* [Task description] Among the lines listed below, count those that include the string "hasComponent", and state only the count.

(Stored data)

(** X6: The record [launchComponent] returns describes the process it
    started: [Start] is called once, as the last call and right after
    the working directory was created, with the binary that
    [downloadIfMissing] returned, the arguments given, the directory of
    the record, and the environment of the parent followed by the two
    entries of the record, the second of which names the directory of
    the record; the other fields of the record are the component and the
    arguments. *)
Theorem launched_record_describes_the_started_process
  (sortSlice : (string -> string -> bool) -> list string -> list string)
  (w : World) (component : string) (version : Version) (name : string)
  (args : list string) (p : process) (err : option error)
  (HL : snd (launchComponent sortSlice w component version name args)
        = Launched p err) :
  fst (launchComponent sortSlice w component version name args)
  = (fst (downloadIfMissing sortSlice w component version)
     ++ [EvMkdirAll (Dir p);
         EvStart (Exec p) (Args p) (Environ w ++ Env p)%list (Dir p)])%list
  /\ startsOf (fst (launchComponent sortSlice w component version name args))
     = [EvStart (Exec p) (Args p) (Environ w ++ Env p)%list (Dir p)]
  /\ snd (downloadIfMissing sortSlice w component version) = inr (Exec p)
  /\ MkdirAll w (Dir p) = None
  /\ Component p = component
  /\ Args p = args
  /\ Env p = [ (EnvNameHome w ++ "=" ++ profile_Root w)%string;
               (EnvNameInstanceDataDir w ++ "=" ++ Dir p)%string ].
Proof.
  destruct (downloadIfMissing_no_start sortSlice w component version)
    as (S0 & _ & _).
  destruct (launchComponent_cases sortSlice w component version name args)
    as [(e & _ & E)|[(bin & e & _ & _ & E)|(bin & Ed & Em & E)]];
    rewrite E in HL; cbn [snd] in HL; try discriminate.
  cbv zeta in *. injection HL as <- <-. rewrite E. cbn [fst].
  rewrite startsOf_app, S0. simpl. auto 10.
Qed.

Lemma launched_record_describes_the_started_process_witness :
  exists p,
    snd (launchComponent insertionSort halfStartedWorld "tidb" "" "p1"
           ["--host"; "0.0.0.0"])
    = Launched p (Some (External "start: pipe setup failed"))
    /\ startsOf (fst (launchComponent insertionSort halfStartedWorld
                        "tidb" "" "p1" ["--host"; "0.0.0.0"]))
       = [EvStart (Exec p) (Args p)
            (Environ halfStartedWorld ++ Env p)%list (Dir p)]
    /\ Args p = ["--host"; "0.0.0.0"]
    /\ Dir p = "/home/tiup/data/p1".
Proof.
  eexists. split; [reflexivity|].
  epose proof (launched_record_describes_the_started_process insertionSort
                 halfStartedWorld "tidb" "" "p1" ["--host"; "0.0.0.0"]
                 _ _ eq_refl) as (_ & A & _ & _ & _ & B & _).
  split; [exact A|]. split; [exact B|reflexivity].
Defined.

(** X7: When [launchComponent] returns no record, no process was started:
    the error is the one of [downloadIfMissing], or the one of the
    creation of the working directory, which is then the last call. *)
Theorem launch_without_record_started_nothing
  (sortSlice : (string -> string -> bool) -> list string -> list string)
  (w : World) (component : string) (version : Version) (name : string)
  (args : list string) (e : error)
  (HL : snd (launchComponent sortSlice w component version name args)
        = NoProcess e) :
  startsOf (fst (launchComponent sortSlice w component version name args))
  = []
  /\ ((snd (downloadIfMissing sortSlice w component version) = inl e
       /\ fst (launchComponent sortSlice w component version name args)
          = fst (downloadIfMissing sortSlice w component version))
      \/ (exists bin d,
            snd (downloadIfMissing sortSlice w component version) = inr bin
            /\ MkdirAll w d = Some e
            /\ fst (launchComponent sortSlice w component version name args)
               = (fst (downloadIfMissing sortSlice w component version)
                  ++ [EvMkdirAll d])%list)).
Proof.
  destruct (downloadIfMissing_no_start sortSlice w component version)
    as (S0 & _ & _).
  destruct (launchComponent_cases sortSlice w component version name args)
    as [(e' & Ed & E)|[(bin & e' & Ed & Em & E)|(bin & Ed & Em & E)]];
    rewrite E in HL; cbn [snd] in HL; try discriminate;
    injection HL as <-; rewrite E; cbn [fst].
  - split; [exact S0|]. left. auto.
  - rewrite startsOf_app, S0. split; [reflexivity|].
    right. exists bin, (workingDir w name). auto.
Qed.

Lemma launch_without_record_started_nothing_witness :
  startsOf (fst (launchComponent insertionSort readOnlyHome
                   "tidb" "" "p1" []))
  = []
  /\ fst (launchComponent insertionSort readOnlyHome "tidb" "" "p1" [])
     = [EvInstalledVersions "tidb"; EvBinaryPath "tidb" "v5.1.0";
        EvMkdirAll "/srv/outer"].
Proof.
  destruct (launch_without_record_started_nothing insertionSort readOnlyHome
              "tidb" "" "p1" [] (External "mkdir: read-only file system")
              eq_refl) as [A _].
  split; [exact A|reflexivity].
Defined.

(** X8: The working directory of the launched process: the value of the
    instance-data-directory variable of the parent when it is set,
    whatever name was given; otherwise the directory of the given name
    under the data directory of the profile; and with no name, the
    directory of the name that [base62Name] makes of the clock. *)
Theorem working_directory_is_inherited_or_named
  (sortSlice : (string -> string -> bool) -> list string -> list string)
  (w : World) (component : string) (version : Version) (name : string)
  (args : list string) (p : process) (err : option error)
  (HL : snd (launchComponent sortSlice w component version name args)
        = Launched p err) :
  (Getenv w (EnvNameInstanceDataDir w) <> EmptyString ->
   Dir p = Getenv w (EnvNameInstanceDataDir w))
  /\ (Getenv w (EnvNameInstanceDataDir w) = EmptyString ->
      name <> EmptyString ->
      Dir p = profile_Path w (filepath_Join w (DataParentDir w) name))
  /\ (Getenv w (EnvNameInstanceDataDir w) = EmptyString ->
      name = EmptyString ->
      exists s, base62 (UnixNano w) = Returned s
        /\ Dir p = profile_Path w (filepath_Join w (DataParentDir w) s)).
Proof.
  destruct (launchComponent_cases sortSlice w component version name args)
    as [(e & _ & E)|[(bin & e & _ & _ & E)|(bin & Ed & Em & E)]];
    rewrite E in HL; cbn [snd] in HL; try discriminate.
  cbv zeta in *. injection HL as <- <-. cbn [Dir recordOf].
  unfold workingDir. repeat split.
  - intros H. now rewrite (isEmpty_false _ H).
  - intros -> H. simpl. now rewrite (isEmpty_false _ H).
  - intros -> ->. simpl. unfold base62Name.
    destruct (base62_returns (UnixNano w)) as [s Hs].
    exists s. rewrite Hs. auto.
Qed.

Lemma working_directory_is_inherited_or_named_witness :
  exists p,
    snd (launchComponent insertionSort nestedWorld "tidb" "" "p1" [])
    = Launched p None
    /\ Dir p = "/srv/outer".
Proof.
  eexists. split; [reflexivity|].
  epose proof (working_directory_is_inherited_or_named insertionSort
                 nestedWorld "tidb" "" "p1" [] _ None eq_refl) as (A & _).
  apply A. discriminate.
Defined.

(** *** isSupportedComponent and RunE *)

(** X9: A component is accepted exactly when the local manifest has it, or
    the local manifest does not and the manifest fetched from the
    repository has it; the repository is asked exactly when the local
    manifest does not have the component, and the fetched manifest is
    saved only if the fetch worked. *)
Theorem component_is_supported_when_a_manifest_has_it
  (w : World) (component : string) :
  let known :=
    match profile_Manifest w with
    | Some hasComponent => hasComponent component
    | None => false
    end in
  (snd (isSupportedComponent w component) = true
   <-> known = true
       \/ exists hasComponent,
            repository_Manifest w = inr hasComponent
            /\ hasComponent component = true)
  /\ (fst (isSupportedComponent w component) = [] <-> known = true)
  /\ (In EvSaveManifest (fst (isSupportedComponent w component))
      <-> known = false
          /\ exists hasComponent, repository_Manifest w = inr hasComponent).
Proof.
  intros known. unfold isSupportedComponent. fold known.
  destruct known.
  - simpl. split; [|split].
    + split; auto.
    + split; auto.
    + split; [contradiction|]. intros [E _]. discriminate.
  - destruct (repository_Manifest w) as [e|m]; simpl.
    + split; [|split].
      * split; [discriminate|].
        intros [E|(m & E & _)]; discriminate.
      * split; discriminate.
      * split; [intros [E|[]]; discriminate|].
        intros [_ (m & E)]. discriminate.
    + split; [|split].
      * split; [eauto|].
        intros [E|(m' & E & Hm)]; [discriminate|]. congruence.
      * split; discriminate.
      * split; eauto.
Qed.

Lemma RunE_unsupported
  (sortSlice : (string -> string -> bool) -> list string -> list string)
  (w : World) (name arg0 : string) (rest : list string)
  (component : string) (version : Version) :
  ParseCompVersion w arg0 = (component, version) ->
  snd (isSupportedComponent w component) = false ->
  RunE sortSlice w name (arg0 :: rest)
  = (fst (isSupportedComponent w component),
     Some (Errorf ("unkonwn component `" ++ component
            ++ "` (see supported components via `tiup list --refresh`)"))).
Proof.
  intros HP HS. unfold RunE. rewrite HP.
  destruct (isSupportedComponent w component) as [t0 s]. simpl in HS.
  subst s. reflexivity.
Qed.

(** X10: For a component that no manifest has, [RunE] returns the error that
    names it and does nothing else: beyond the fetch of the manifest, no
    call is made, the installed versions are not even read. *)
Theorem unknown_component_is_refused_before_any_launch
  (sortSlice : (string -> string -> bool) -> list string -> list string)
  (w : World) (name arg0 : string) (rest : list string)
  (component : string) (version : Version)
  (HP : ParseCompVersion w arg0 = (component, version))
  (HS : snd (isSupportedComponent w component) = false) :
  snd (RunE sortSlice w name (arg0 :: rest))
  = Some (Errorf ("unkonwn component `" ++ component
           ++ "` (see supported components via `tiup list --refresh`)"))
  /\ Forall (fun ev => ev = EvRepositoryManifest \/ ev = EvSaveManifest)
       (fst (RunE sortSlice w name (arg0 :: rest))).
Proof.
  rewrite (RunE_unsupported sortSlice w name arg0 rest component version
             HP HS).
  split; [reflexivity|]. cbn [fst].
  unfold isSupportedComponent.
  destruct (match profile_Manifest w with
            | Some hasComponent => hasComponent component
            | None => false
            end); [constructor|].
  destruct (repository_Manifest w);
    repeat (apply Forall_cons; [auto|]); constructor.
Qed.

Lemma unknown_component_is_refused_before_any_launch_witness :
  snd (RunE insertionSort installedWorld "" ["mysql:v8"; "--port"; "1"])
  = Some (Errorf ("unkonwn component `mysql` (see supported "
                  ++ "components via `tiup list --refresh`)"))
  /\ Forall (fun ev => ev = EvRepositoryManifest \/ ev = EvSaveManifest)
       (fst (RunE insertionSort installedWorld ""
               ["mysql:v8"; "--port"; "1"])).
Proof.
  apply (unknown_component_is_refused_before_any_launch insertionSort
           installedWorld "" "mysql:v8" ["--port"; "1"] "mysql" "v8");
    reflexivity.
Defined.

* [The answer] 6